[DATA TO USE]

Lemma open_lines_points c hi n : forall linenum line stack,
  well_sized c -> linenum <= hi -> linenum < NumLines c -> Z.of_nat n = linenum ->
  In line (elided c) ->
  points c 0 (fun line' ln p => 0 <= ln < hi /\ 0 <= p < zlen line')
    (open_lines n c linenum line stack).
Proof.
  induction n as [|n IH]; intros linenum line stack Hw Hhi Hl Hn Hin; cbn [open_lines].
  { eexists _, _, _. split; [done|]. by left. }
  destruct stack as [|o stack]; [eexists _, _, _; split; [done|]; by left|].
  destruct (py_nth_is_Some (elided c) (linenum - 1)) as [line' Hline];
    [rewrite <- Hw; lia|]. rewrite Hline.
  destruct (FindStart_within line' (zlen line' - 1) (o :: stack)) as (p & st & -> & Hp); [lia|].
  destruct (-1 <? p) eqn:E; bools.
  - eexists _, _, _. split; [done|]. right. split; [done|]. destruct Hp as [->|[??]]; lia.
  - apply IH; [done|lia..|by eapply py_nth_In].
Qed.

(** ** Bracketed text, as a grammar over the positions of the file *)

(** [at_pos c ln i ch]: the character at column [i] of line [ln]. *)
Definition at_pos (c : CleansedLines) (ln i : Z) (ch : ascii) : Prop :=
  exists line, py_nth (elided c) ln = Some line /\ str_at line i = Some ch /\ 0 <= ln /\ 0 <= i.

Definition bracket (ch : ascii) : bool := char_in ch "([{" || char_in ch ")]}".
Definition angle (ch : ascii) : bool := Ascii.eqb ch "<" || Ascii.eqb ch ">".

(** The brackets that belong together. *)
Inductive partner : ascii -> ascii -> Prop :=
  | partner_paren : partner "(" ")"
  | partner_square : partner "[" "]"
  | partner_brace : partner "{" "}".

Lemma partner_ok o e : partner o e <-> pair_ok o e = true.
Proof.
  unfold pair_ok. split; [by destruct 1|]. intros H. repeat (apply orb_true_iff in H as [H|H]); bools; subst;
    constructor.
Qed.

(** The text from one position to another is balanced: it is empty, a plain
    character, the end of a line, two balanced texts, or a balanced text between
    brackets that match. *)
Inductive balanced (c : CleansedLines) : Z -> Z -> Z -> Z -> Prop :=
  | bal_nil ln i : balanced c ln i ln i
  | bal_char ln i ch :
      at_pos c ln i ch -> bracket ch = false -> angle ch = false -> balanced c ln i ln (i + 1)
  | bal_eol ln line :
      0 <= ln -> ln + 1 < NumLines c -> py_nth (elided c) ln = Some line ->
      balanced c ln (zlen line) (ln + 1) 0
  | bal_app ln1 i1 ln2 i2 ln3 i3 :
      balanced c ln1 i1 ln2 i2 -> balanced c ln2 i2 ln3 i3 -> balanced c ln1 i1 ln3 i3
  | bal_wrap ln1 i1 ln2 i2 o e :
      at_pos c ln1 i1 o -> at_pos c ln2 i2 e -> partner o e ->
      balanced c ln1 (i1 + 1) ln2 i2 -> balanced c ln1 i1 ln2 (i2 + 1).

(** The bracket at one position is closed by the bracket at the other. *)
Definition closed_by (c : CleansedLines) (ln1 i1 ln2 i2 : Z) : Prop :=
  exists o e, at_pos c ln1 i1 o /\ at_pos c ln2 i2 e /\ partner o e /\
    balanced c ln1 (i1 + 1) ln2 i2.

Definition angle_free (c : CleansedLines) : Prop :=
  forall ln i ch, at_pos c ln i ch -> angle ch = false.

(** The searches from any position with any stack: forwards, the next character
    read is the one at column [i]; backwards, the one before it. *)
Definition close_at (c : CleansedLines) (ln i : Z) (stack : list ascii) : exn + (string * Z * Z) :=
  match py_nth (elided c) ln with
  | None => inl IndexError
  | Some line =>
      match FindEndOfExpressionInLine line i stack with
      | inl e => inl e
      | inr (end_pos, stack') =>
          if -1 <? end_pos then inr (line, ln, end_pos)
          else close_lines (Z.to_nat (NumLines c - 1 - ln)) c ln line (default [] stack')
      end
  end.
Definition open_at (c : CleansedLines) (ln i : Z) (stack : list ascii) : exn + (string * Z * Z) :=
  match py_nth (elided c) ln with
  | None => inl IndexError
  | Some line =>
      match FindStartOfExpressionInLine line (i - 1) stack with
      | inl e => inl e
      | inr (start_pos, stack') =>
          if -1 <? start_pos then inr (line, ln, start_pos)
          else open_lines (Z.to_nat ln) c ln line (default [] stack')
      end
  end.

(** ** The scans, one step at a time *)

Definition no_angle (stack : list ascii) : Prop := Forall (fun ch => angle ch = false) stack.

Lemma pop_while_no_angle ch stack : angle ch = true -> no_angle stack -> pop_while ch stack = stack.
Proof.
  intros Ha Hs. destruct stack as [|d stack]; [done|]. apply Forall_cons in Hs as [Hd _]. simpl.
  destruct (Ascii.eqb d ch) eqn:E; bools; [|done]. by subst; rewrite Ha in Hd.
Qed.

(** What both scans do with a character that closes ([true]) or opens a bracket,
    or ends a statement, when no angle bracket is on the stack. *)
Lemma find_end_step line i stack ch :
  0 <= i -> str_at line i = Some ch -> angle ch = false -> no_angle stack ->
  stack <> [] \/ bracket ch = true ->
  FindEndOfExpressionInLine line i stack =
    if char_in ch "([{" then FindEndOfExpressionInLine line (i + 1) (ch :: stack)
    else if char_in ch ")]}" then
      match stack with
      | [] => inr (-1, None)
      | top :: stack' =>
          if pair_ok top ch then
            match stack' with
            | [] => inr (i + 1, None)
            | _ => FindEndOfExpressionInLine line (i + 1) stack'
            end
          else inr (-1, None)
      end
    else FindEndOfExpressionInLine line (i + 1) stack.
Proof.
  intros Hi Hc Ha Hs Hne. pose proof (str_at_lt _ _ _ Hi Hc).
  unfold FindEndOfExpressionInLine, bracket in *.
  replace (Z.to_nat (zlen line - i)) with (S (Z.to_nat (zlen line - (i + 1)))) by lia.
  cbn [find_end]. rewrite Hc. unfold angle in Ha. bools.
  rewrite !pop_while_no_angle by done.
  destruct (Ascii.eqb ch "<") eqn:?; bools; [done|].
  destruct (Ascii.eqb ch ">") eqn:?; bools; [done|].
  destruct (char_in ch "([{"); [done|]. destruct (char_in ch ")]}").
  - by destruct stack as [|? [|??]].
  - destruct (Ascii.eqb ch ";"), stack; try done. by destruct Hne.
Qed.

Lemma find_start_step line i stack ch :
  0 <= i -> str_at line i = Some ch -> angle ch = false -> no_angle stack ->
  stack <> [] \/ bracket ch = true ->
  FindStartOfExpressionInLine line i stack =
    if char_in ch ")]}" then FindStartOfExpressionInLine line (i - 1) (ch :: stack)
    else if char_in ch "([{" then
      match stack with
      | [] => inr (-1, None)
      | top :: stack' =>
          if pair_ok ch top then
            match stack' with
            | [] => inr (i, None)
            | _ => FindStartOfExpressionInLine line (i - 1) stack'
            end
          else inr (-1, None)
      end
    else FindStartOfExpressionInLine line (i - 1) stack.
Proof.
  intros Hi Hc Ha Hs Hne. pose proof (str_at_lt _ _ _ Hi Hc).
  unfold FindStartOfExpressionInLine, bracket in *.
  replace (Z.to_nat (i + 1)) with (S (Z.to_nat (i - 1 + 1))) by lia.
  cbn [find_start]. rewrite (proj2 (Z.ltb_ge i 0)) by lia. rewrite Hc. unfold angle in Ha. bools.
  rewrite !pop_while_no_angle by done.
  destruct (Ascii.eqb ch "<") eqn:?; bools; [done|].
  destruct (Ascii.eqb ch ">") eqn:?; bools; [done|].
  destruct (char_in ch ")]}"); [done|]. destruct (char_in ch "([{").
  - by destruct stack as [|? [|??]].
  - destruct (Ascii.eqb ch ";"), stack; try done. by destruct Hne.
Qed.

Lemma close_lines_nil n c ln line : close_lines n c ln line [] = inr (line, NumLines c, -1).
Proof. by destruct n. Qed.

Lemma open_lines_nil n c ln line : open_lines n c ln line [] = inr (line, 0, -1).
Proof. by destruct n. Qed.

Section steps.
Context (c : CleansedLines).

Lemma close_at_char ln i stack ch :
  at_pos c ln i ch -> angle ch = false -> no_angle stack -> stack <> [] \/ bracket ch = true ->
  exists line, py_nth (elided c) ln = Some line /\
  close_at c ln i stack =
    if char_in ch "([{" then close_at c ln (i + 1) (ch :: stack)
    else if char_in ch ")]}" then
      match stack with
      | [] => inr (line, NumLines c, -1)
      | top :: stack' =>
          if pair_ok top ch then
            match stack' with
            | [] => inr (line, ln, i + 1)
            | _ => close_at c ln (i + 1) stack'
            end
          else inr (line, NumLines c, -1)
      end
    else close_at c ln (i + 1) stack.
Proof.
  intros (line & Hline & Hc & Hln & Hi) Ha Hs Hne. exists line. split; [done|].
  unfold close_at. rewrite Hline, (find_end_step _ _ _ _ Hi Hc Ha Hs Hne).
  destruct (char_in ch "([{"); [done|]. destruct (char_in ch ")]}"); [|done].
  destruct stack as [|top [|? stack]]; simpl; rewrite ?close_lines_nil; [done|..].
  - destruct (pair_ok top ch); simpl; rewrite ?close_lines_nil; [|done].
    rewrite (proj2 (Z.ltb_lt (-1) (i + 1))); [done|lia].
  - destruct (pair_ok top ch); simpl; rewrite ?close_lines_nil; done.
Qed.

Lemma open_at_char ln i stack ch :
  at_pos c ln i ch -> angle ch = false -> no_angle stack -> stack <> [] \/ bracket ch = true ->
  exists line, py_nth (elided c) ln = Some line /\
  open_at c ln (i + 1) stack =
    if char_in ch ")]}" then open_at c ln i (ch :: stack)
    else if char_in ch "([{" then
      match stack with
      | [] => inr (line, 0, -1)
      | top :: stack' =>
          if pair_ok ch top then
            match stack' with
            | [] => inr (line, ln, i)
            | _ => open_at c ln i stack'
            end
          else inr (line, 0, -1)
      end
    else open_at c ln i stack.
Proof.
  intros (line & Hline & Hc & Hln & Hi) Ha Hs Hne. exists line. split; [done|].
  unfold open_at. replace (i + 1 - 1) with i by lia.
  rewrite Hline, (find_start_step _ _ _ _ Hi Hc Ha Hs Hne).
  destruct (char_in ch ")]}"); [done|]. destruct (char_in ch "([{"); [|done].
  destruct stack as [|top [|? stack]]; simpl; rewrite ?open_lines_nil; [done|..].
  - destruct (pair_ok ch top); simpl; rewrite ?open_lines_nil; [|done].
    rewrite (proj2 (Z.ltb_lt (-1) i)); [done|lia].
  - destruct (pair_ok ch top); simpl; rewrite ?open_lines_nil; done.
Qed.

Lemma close_at_eol ln line stack :
  0 <= ln -> ln + 1 < NumLines c -> py_nth (elided c) ln = Some line -> stack <> [] ->
  is_Some (py_nth (elided c) (ln + 1)) ->
  close_at c ln (zlen line) stack = close_at c (ln + 1) 0 stack.
Proof.
  intros Hln Hn Hline Hne [line' Hline']. unfold close_at at 1. rewrite Hline.
  unfold FindEndOfExpressionInLine. rewrite Z.sub_diag. cbn [Z.to_nat find_end]. simpl.
  replace (Z.to_nat (NumLines c - 1 - ln)) with (S (Z.to_nat (NumLines c - 1 - (ln + 1)))) by lia.
  cbn [close_lines]. destruct stack as [|o stack]; [done|]. unfold close_at. by rewrite Hline'.
Qed.

Lemma open_at_eol ln line stack :
  0 <= ln -> py_nth (elided c) ln = Some line -> stack <> [] ->
  is_Some (py_nth (elided c) (ln + 1)) ->
  open_at c (ln + 1) 0 stack = open_at c ln (zlen line) stack.
Proof.
  intros Hln Hline Hne [line' Hline']. unfold open_at at 1. rewrite Hline'.
  unfold FindStartOfExpressionInLine at 1. cbn [Z.to_nat find_start Z.sub Z.add Z.opp Z.pos_sub]. simpl.
  replace (Z.to_nat (ln + 1)) with (S (Z.to_nat ln)) by lia.
  cbn [open_lines]. destruct stack as [|o stack]; [done|]. unfold open_at.
  replace (ln + 1 - 1) with ln by lia. by rewrite Hline.
Qed.

End steps.

(** ** Soundness and completeness of the searches *)

Lemma char_in_cases ch :
  (char_in ch "([{" = true /\ char_in ch ")]}" = false /\ angle ch = false) \/
  (char_in ch "([{" = false /\ char_in ch ")]}" = true /\ angle ch = false) \/
  (bracket ch = false).
Proof.
  unfold bracket. destruct (char_in ch "([{") eqn:E1, (char_in ch ")]}") eqn:E2; simpl; auto;
    unfold char_in in *; simpl in *; rewrite ?andb_true_r in *; bools;
    rewrite ?negb_involutive, ?andb_false_iff, ?negb_false_iff, ?Ascii.eqb_eq in *;
    naive_solver.
Qed.

Lemma pair_ok_open o e : pair_ok o e = true -> char_in o "([{" = true /\ angle o = false.
Proof. unfold pair_ok. rewrite !orb_true_iff, !andb_true_iff, !Ascii.eqb_eq. naive_solver. Qed.

Lemma pair_ok_close o e :
  pair_ok o e = true -> char_in e "([{" = false /\ char_in e ")]}" = true /\ angle e = false.
Proof. unfold pair_ok. rewrite !orb_true_iff, !andb_true_iff, !Ascii.eqb_eq. naive_solver. Qed.

Section matching.
Context (c : CleansedLines) (Hsize : well_sized c).

Lemma elided_some ln : 0 <= ln < NumLines c -> is_Some (py_nth (elided c) ln).
Proof. intros H. apply py_nth_is_Some. by rewrite <- Hsize. Qed.

(** Both scans pass over balanced text and come out with the stack they had. *)
Lemma close_at_balanced ln i ln' i' :
  balanced c ln i ln' i' -> forall stack, stack <> [] -> no_angle stack ->
  close_at c ln i stack = close_at c ln' i' stack.
Proof.
  induction 1 as [| ln i ch Hch Hb Ha | ln line | ? ? ? ? ? ? _ IH1 _ IH2 | ln1 i1 ln2 i2 o e Ho He Hp _ IH];
    intros stack Hne Hs.
  - done.
  - destruct (close_at_char c ln i stack ch) as (line & _ & ->); auto.
    unfold bracket in Hb. bools. by rewrite H, H0.
  - apply close_at_eol; auto. apply elided_some. lia.
  - rewrite IH1 by done. by apply IH2.
  - apply partner_ok in Hp. destruct (pair_ok_open _ _ Hp) as [Eo Ao]. destruct (pair_ok_close _ _ Hp) as (Ee & Ee' & Ae).
    destruct (close_at_char c ln1 i1 stack o) as (line & _ & ->); auto. rewrite Eo.
    rewrite IH; [|done|by constructor].
    destruct (close_at_char c ln2 i2 (o :: stack) e) as (line' & _ & ->); auto; [by constructor|].
    rewrite Ee, Ee', Hp. by destruct stack.
Qed.

Lemma open_at_balanced ln i ln' i' :
  balanced c ln i ln' i' -> forall stack, stack <> [] -> no_angle stack ->
  open_at c ln' i' stack = open_at c ln i stack.
Proof.
  induction 1 as [| ln i ch Hch Hb Ha | ln line | ? ? ? ? ? ? _ IH1 _ IH2 | ln1 i1 ln2 i2 o e Ho He Hp _ IH];
    intros stack Hne Hs.
  - done.
  - destruct (open_at_char c ln i stack ch) as (line & _ & ->); auto.
    unfold bracket in Hb. bools. by rewrite H, H0.
  - apply open_at_eol; auto. apply elided_some. lia.
  - rewrite IH2 by done. by apply IH1.
  - apply partner_ok in Hp. destruct (pair_ok_open _ _ Hp) as [Eo Ao]. destruct (pair_ok_close _ _ Hp) as (Ee & Ee' & Ae).
    destruct (open_at_char c ln2 i2 stack e) as (line & _ & ->); auto. rewrite Ee'.
    rewrite IH; [|done|by constructor].
    destruct (open_at_char c ln1 i1 (e :: stack) o) as (line' & _ & ->); auto; [by constructor|].
    destruct (char_in_cases o) as [(? & Eo' & _)|[(?&?&?)|?]];
      [|congruence|unfold bracket in *; bools; congruence].
    rewrite Eo', Eo, Hp. by destruct stack.
Qed.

[/DATA TO USE]

• _TASK DIRECTIONS_
Of the lines above, extract only those from the line with "balanced c ln1 (i1 + 1) ln2 i2." to the line with "Definition no_angle (stack", both included, exactly as written.

• _TASK RESULT_
    balanced c ln1 (i1 + 1) ln2 i2.

Definition angle_free (c : CleansedLines) : Prop :=
  forall ln i ch, at_pos c ln i ch -> angle ch = false.

(** The searches from any position with any stack: forwards, the next character
    read is the one at column [i]; backwards, the one before it. *)
Definition close_at (c : CleansedLines) (ln i : Z) (stack : list ascii) : exn + (string * Z * Z) :=
  match py_nth (elided c) ln with
  | None => inl IndexError
  | Some line =>
      match FindEndOfExpressionInLine line i stack with
      | inl e => inl e
      | inr (end_pos, stack') =>
          if -1 <? end_pos then inr (line, ln, end_pos)
          else close_lines (Z.to_nat (NumLines c - 1 - ln)) c ln line (default [] stack')
      end
  end.
Definition open_at (c : CleansedLines) (ln i : Z) (stack : list ascii) : exn + (string * Z * Z) :=
  match py_nth (elided c) ln with
  | None => inl IndexError
  | Some line =>
      match FindStartOfExpressionInLine line (i - 1) stack with
      | inl e => inl e
      | inr (start_pos, stack') =>
          if -1 <? start_pos then inr (line, ln, start_pos)
          else open_lines (Z.to_nat ln) c ln line (default [] stack')
      end
  end.

(** ** The scans, one step at a time *)

Definition no_angle (stack : list ascii) : Prop := Forall (fun ch => angle ch = false) stack.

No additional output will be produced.